Data to process.
Definition MessageType_code (m : MessageType) : Z :=
  match m with
  | HandshakeClientHello => 0x01
  | HandshakeServerHello => 0x02
  | HandshakeSessionConfirm => 0x03
  | HandshakeKeyExchange => 0x04
  | AudioFrame => 0x10
  | AudioFragment => 0x11
  | AudioFec => 0x12
  | Heartbeat => 0x20
  | HeartbeatAck => 0x21
  | ControlPause => 0x30
  | ControlResume => 0x31
  | ControlMetrics => 0x32
  | ControlBitrate => 0x33
  | FloorRequest => 0x40
  | FloorGrant => 0x41
  | FloorDeny => 0x42
  | FloorRelease => 0x43
  | FloorTaken => 0x44
  | AuthChallenge => 0x50
  | AuthResponse => 0x51
  | AuthAccepted => 0x52
  | AuthRejected => 0x53
  | Extension b => b
  | MtError => 0xFE
  | MtClose => 0xFF
  end.

Definition in_range (lo hi x : Z) : bool := (lo <=? x) && (x <=? hi).

Definition MessageType_from_code (code : Z) : result Error MessageType :=
  match code with
  | 0x01 => Ok HandshakeClientHello
  | 0x02 => Ok HandshakeServerHello
  | 0x03 => Ok HandshakeSessionConfirm
  | 0x04 => Ok HandshakeKeyExchange
  | 0x10 => Ok AudioFrame
  | 0x11 => Ok AudioFragment
  | 0x12 => Ok AudioFec
  | 0x20 => Ok Heartbeat
  | 0x21 => Ok HeartbeatAck
  | 0x30 => Ok ControlPause
  | 0x31 => Ok ControlResume
  | 0x32 => Ok ControlMetrics
  | 0x33 => Ok ControlBitrate
  | 0x40 => Ok FloorRequest
  | 0x41 => Ok FloorGrant
  | 0x42 => Ok FloorDeny
  | 0x43 => Ok FloorRelease
  | 0x44 => Ok FloorTaken
  | 0x50 => Ok AuthChallenge
  | 0x51 => Ok AuthResponse
  | 0x52 => Ok AuthAccepted
  | 0x53 => Ok AuthRejected
  | 0xFE => Ok MtError
  | 0xFF => Ok MtClose
  | other =>
      if in_range 0x45 0x4F other || in_range 0x54 0x7F other then Ok (Extension other)
      else Err (UnknownMessageType other)
  end.

Definition is_handshake (m : MessageType) : bool :=
  match m with
  | HandshakeClientHello | HandshakeServerHello
  | HandshakeSessionConfirm | HandshakeKeyExchange => true
  | _ => false
  end.
(* ===== verification/SessionFsm.v ===== *)
(** * Session state machine

    Models [gravital-talk-core/src/session.rs]: [SessionState],
    [SessionEvent] and [SessionStateMachine::transition].  The abstract view
    of the machine is whether the session is operational (may exchange audio):
    it is so exactly from an accepted [HandshakeOk] until an event that ends
    it. *)

From S2P Require Import Prelude.
From S2P Require Import CoreTypes.

Inductive SessionState : Type :=
  | Idle | Handshaking | Active | Paused | Closing | Closed | SError | Reconnecting.

#[export] Instance SessionState_eq_dec : EqDecision SessionState.
Proof. solve_decision. Defined.

Definition SessionState_code (s : SessionState) : Z :=
  match s with
  | Idle => 0 | Handshaking => 1 | Active => 2 | Paused => 3
  | Closing => 4 | Closed => 5 | SError => 6 | Reconnecting => 7
  end.

Definition SessionState_from_code (code : Z) : result Error SessionState :=
  match code with
  | 0 => Ok Idle | 1 => Ok Handshaking | 2 => Ok Active | 3 => Ok Paused
  | 4 => Ok Closing | 5 => Ok Closed | 6 => Ok SError | 7 => Ok Reconnecting
  | _ => Err MalformedPayload
  end.

Definition is_operational (s : SessionState) : bool :=
  match s with Active | Paused => true | _ => false end.

Definition is_terminal (s : SessionState) : bool :=
  match s with Closed | SError => true | _ => false end.

Inductive SessionEvent : Type :=
  | StartConnect | StartAccept | HandshakeOk | HandshakeTimeout | Pause | Resume
  | EvClose | PeerClosed | PeerTimeout | FatalError | Reconnect | ReconnectOk.

#[export] Instance SessionEvent_eq_dec : EqDecision SessionEvent.
Proof. solve_decision. Defined.

Record StateTransitionError : Type := mkStateTransitionError {
  ste_from : SessionState;
  ste_event : SessionEvent;
}.

Record SessionStateMachine : Type := mkSessionStateMachine { sm_state : SessionState }.

Definition SessionStateMachine_new : SessionStateMachine := mkSessionStateMachine Idle.

(** The [match (self.state, event)] of [transition]. *)
Definition next_state (s : SessionState) (e : SessionEvent) : option SessionState :=
  match s, e with
  | Idle, StartConnect | Idle, StartAccept => Some Handshaking
  | Handshaking, HandshakeOk => Some Active
  | Handshaking, HandshakeTimeout | Handshaking, EvClose => Some Closed
  | Handshaking, FatalError => Some SError
  | Active, Pause => Some Paused
  | Active, EvClose => Some Closing
  | Active, PeerClosed => Some Closing
  | Active, PeerTimeout => Some Closing
  | Active, FatalError => Some SError
  | Paused, Resume => Some Active
  | Paused, EvClose => Some Closing
  | Paused, PeerClosed => Some Closing
  | Paused, PeerTimeout => Some Closing
  | Paused, FatalError => Some SError
  | Closing, PeerClosed => Some Closed
  | Closing, EvClose => Some Closed
  | SError, Reconnect | Closed, Reconnect => Some Reconnecting
  | Reconnecting, StartConnect | Reconnecting, StartAccept
  | Reconnecting, ReconnectOk => Some Handshaking
  | Reconnecting, HandshakeTimeout | Reconnecting, FatalError => Some SError
  | _, _ => None
  end.

(** [transition]: the machine after the call and the value returned. *)
Definition SessionStateMachine_transition (self : SessionStateMachine) (event : SessionEvent) :
    SessionStateMachine * result StateTransitionError SessionState :=
  match next_state (sm_state self) event with
  | Some next => (mkSessionStateMachine next, Ok next)
  | None => (self, Err (mkStateTransitionError (sm_state self) event))
  end.

(** Codes are stable and faithful. *)
Lemma SessionState_code_roundtrip s : SessionState_from_code (SessionState_code s) = Ok s.
Proof. by destruct s. Qed.

(** ** Runs

    A run applies events in order, ignoring rejected ones as the callers do
    with [.ok()] or [let _ =]; [accepted] lists the events that took effect. *)

Fixpoint sm_run (m : SessionStateMachine) (evs : list SessionEvent) : SessionStateMachine :=
  match evs with
  | [] => m
  | e :: evs => sm_run (SessionStateMachine_transition m e).1 evs
  end.

Fixpoint accepted (m : SessionStateMachine) (evs : list SessionEvent) : list SessionEvent :=
  match evs with
  | [] => []
  | e :: evs =>
      let '(m', r) := SessionStateMachine_transition m e in
      if is_ok r then e :: accepted m' evs else accepted m' evs
  end.

(** Specification of being operational, on the accepted events alone: a
    handshake completed and nothing has ended the session since. *)
Definition opens (e : SessionEvent) : bool :=
  match e with HandshakeOk => true | _ => false end.
Definition ends (e : SessionEvent) : bool :=
  match e with
  | EvClose | PeerClosed | PeerTimeout | FatalError => true
  | _ => false
  end.
Definition open_after (o : bool) (evs : list SessionEvent) : bool :=
  foldl (λ o e, if opens e then true else if ends e then false else o) o evs.

Lemma transition_err_state m e err :
  (SessionStateMachine_transition m e).2 = Err err →
  (SessionStateMachine_transition m e).1 = m
  ∧ err = mkStateTransitionError (sm_state m) e.
Proof.
  unfold SessionStateMachine_transition.
  destruct (next_state (sm_state m) e); simpl; naive_solver.
Qed.

Lemma open_after_step s e s' :
  next_state s e = Some s' →
  is_operational s' =
    (if opens e then true else if ends e then false else is_operational s).
Proof. destruct s, e; naive_solver. Qed.

Lemma operational_run evs m o :
  is_operational (sm_state m) = o →
  is_operational (sm_state (sm_run m evs)) = open_after o (accepted m evs).
Proof.
  revert m o. induction evs as [|e evs IH]; intros m o Ho; simpl; [done|].
  unfold SessionStateMachine_transition.
  destruct (next_state (sm_state m) e) as [s'|] eqn:Hn; simpl; [|by apply IH].
  apply IH. simpl. rewrite (open_after_step _ _ _ Hn). by rewrite Ho.
Qed.

(** Over every sequence of events from a new machine, the session is
    operational (Active or Paused) exactly when a [HandshakeOk] was accepted
    and no accepted event has closed, timed out or failed it since; in
    particular no sequence of pause, resume or reconnection events makes a
    session operational without a completed handshake. *)
Theorem operational_iff_open evs :
  is_operational (sm_state (sm_run SessionStateMachine_new evs))
    = open_after false (accepted SessionStateMachine_new evs).
Proof. by apply operational_run. Qed.

(** An event outside the transition diagram is refused, the error names
    the state and the event, and the state does not change; a terminal state
    (Closed, Error) is left by no event but [Reconnect]; and each call of
    [transition] that succeeds returns the state it has moved to. *)
Theorem transition_contract m e :
  (∀ err, (SessionStateMachine_transition m e).2 = Err err →
     (SessionStateMachine_transition m e).1 = m
     ∧ err = mkStateTransitionError (sm_state m) e)
  ∧ (∀ s, (SessionStateMachine_transition m e).2 = Ok s →
       sm_state (SessionStateMachine_transition m e).1 = s
       ∧ (is_terminal (sm_state m) = true → e = Reconnect ∧ s = Reconnecting)).
Proof.
  split; [apply transition_err_state|]. intros s.
  unfold SessionStateMachine_transition. destruct m as [st]; simpl.
  destruct st, e; simpl; intros [=]; subst; naive_solver.
Qed.

(** Termination of a session: whatever the state, the two [Close] events that
    [Session::close] applies leave no operational session. *)
Lemma close_twice_not_operational m :
  is_operational (sm_state (sm_run m [EvClose; EvClose])) = false.
Proof. by destruct m as [[]]. Qed.
Definition jb_refines (jb : JitterBuffer) (sp : jspec) : Prop :=
  jb_inv jb
  ∧ js_next sp = (if jb_primed jb then Some (jb_next_seq jb) else None)
  ∧ ∀ q, js_buf sp !! q = jb_lookup jb q.

Lemma slot_index_mod jb q :
  jb_inv jb → 0 ≤ q → slot_index jb q = Z.to_nat (q mod jb_capacity jb).
Proof.
  intros [(k & Hk & ?) Hm _ _ _ _] Hq. unfold slot_index.
  by rewrite Hm, Hk, Z.sub_1_r, <-Z.ones_equiv, Z.land_ones by lia.
Qed.

Lemma slot_index_lt jb q :
  jb_inv jb → 0 ≤ q → (slot_index jb q < length (jb_slots jb))%nat.
Proof.
  intros Hi Hq. rewrite slot_index_mod by done. destruct Hi as [(k & Hk & ?) _ -> _ _ _].
  pose proof (Z.mod_pos_bound q (jb_capacity jb)). lia.
Qed.

Lemma slot_at_ok jb q :
  jb_inv jb → 0 ≤ q →
  ∃ s, slot_at jb (slot_index jb q) = Val s ∧ jb_slots jb !! slot_index jb q = Some s
    ∧ slot_ok (jb_capacity jb) (jb_next_seq jb) (slot_index jb q) s.
Proof.
  intros Hi Hq. destruct (lookup_lt_is_Some_2 _ _ (slot_index_lt jb q Hi Hq)) as [s Hs].
  exists s. unfold slot_at. rewrite Hs. split_and!; [done..|]. by apply Hi.
Qed.

(** A slot found at the index of a number in the window holds that number. *)
Lemma slot_window jb q s :
  jb_inv jb → u32 q → wrap32 (q - jb_next_seq jb) < jb_capacity jb →
  slot_ok (jb_capacity jb) (jb_next_seq jb) (slot_index jb q) s →
  sl_occupied s = true → sl_sequence s = q.
Proof.
  intros Hi Hq Hd Hs Ho. unfold slot_ok in Hs. rewrite Ho in Hs.
  destruct Hs as (f & _ & _ & Hu & Hm & Hw).
  rewrite slot_index_mod in Hm by (done || ulia).
  destruct Hi as [(k & Hk & ?) _ _ _ _ _]. rewrite Hk in *.
  pose proof (Z.mod_pos_bound q (2 ^ k)).
  apply (window_unique k (jb_next_seq jb)); try lia; done.
Qed.

Lemma jb_lookup_window jb q f :
  jb_inv jb → jb_lookup jb q = Some f →
  u32 q ∧ fr_sequence f = q ∧ wrap32 (q - jb_next_seq jb) < jb_capacity jb
  ∧ jb_primed jb = true.
Proof.
  intros Hi. unfold jb_lookup.
  destruct (jb_slots jb !! slot_index jb q) as [s|] eqn:Hs; [|done]. simpl.
  apply (ji_slots _ Hi) in Hs as Hok. unfold slot_ok in Hok.
  destruct (sl_occupied s) eqn:Ho; [|done]. simpl.
  destruct (Z.eqb_spec (sl_sequence s) q) as [Hq|]; [|done]. subst q. intros Hf.
  destruct Hok as (g & Hg & Hseq & Hu & _ & Hw). rewrite Hg in Hf. injection Hf as ->.
  split_and!; [done..|]. destruct (jb_primed jb) eqn:Hp; [done|].
  by rewrite (ji_unprimed _ Hi Hp _ _ Hs) in Ho.
Qed.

What needs to be done.
Quote verbatim the opening lines of the listing above, ending with the line where "0x02 => Ok HandshakeServerHello" appears; include both endpoints and nothing more.

Exercise output.
Definition MessageType_code (m : MessageType) : Z :=
  match m with
  | HandshakeClientHello => 0x01
  | HandshakeServerHello => 0x02
  | HandshakeSessionConfirm => 0x03
  | HandshakeKeyExchange => 0x04
  | AudioFrame => 0x10
  | AudioFragment => 0x11
  | AudioFec => 0x12
  | Heartbeat => 0x20
  | HeartbeatAck => 0x21
  | ControlPause => 0x30
  | ControlResume => 0x31
  | ControlMetrics => 0x32
  | ControlBitrate => 0x33
  | FloorRequest => 0x40
  | FloorGrant => 0x41
  | FloorDeny => 0x42
  | FloorRelease => 0x43
  | FloorTaken => 0x44
  | AuthChallenge => 0x50
  | AuthResponse => 0x51
  | AuthAccepted => 0x52
  | AuthRejected => 0x53
  | Extension b => b
  | MtError => 0xFE
  | MtClose => 0xFF
  end.

Definition in_range (lo hi x : Z) : bool := (lo <=? x) && (x <=? hi).

Definition MessageType_from_code (code : Z) : result Error MessageType :=
  match code with
  | 0x01 => Ok HandshakeClientHello
  | 0x02 => Ok HandshakeServerHello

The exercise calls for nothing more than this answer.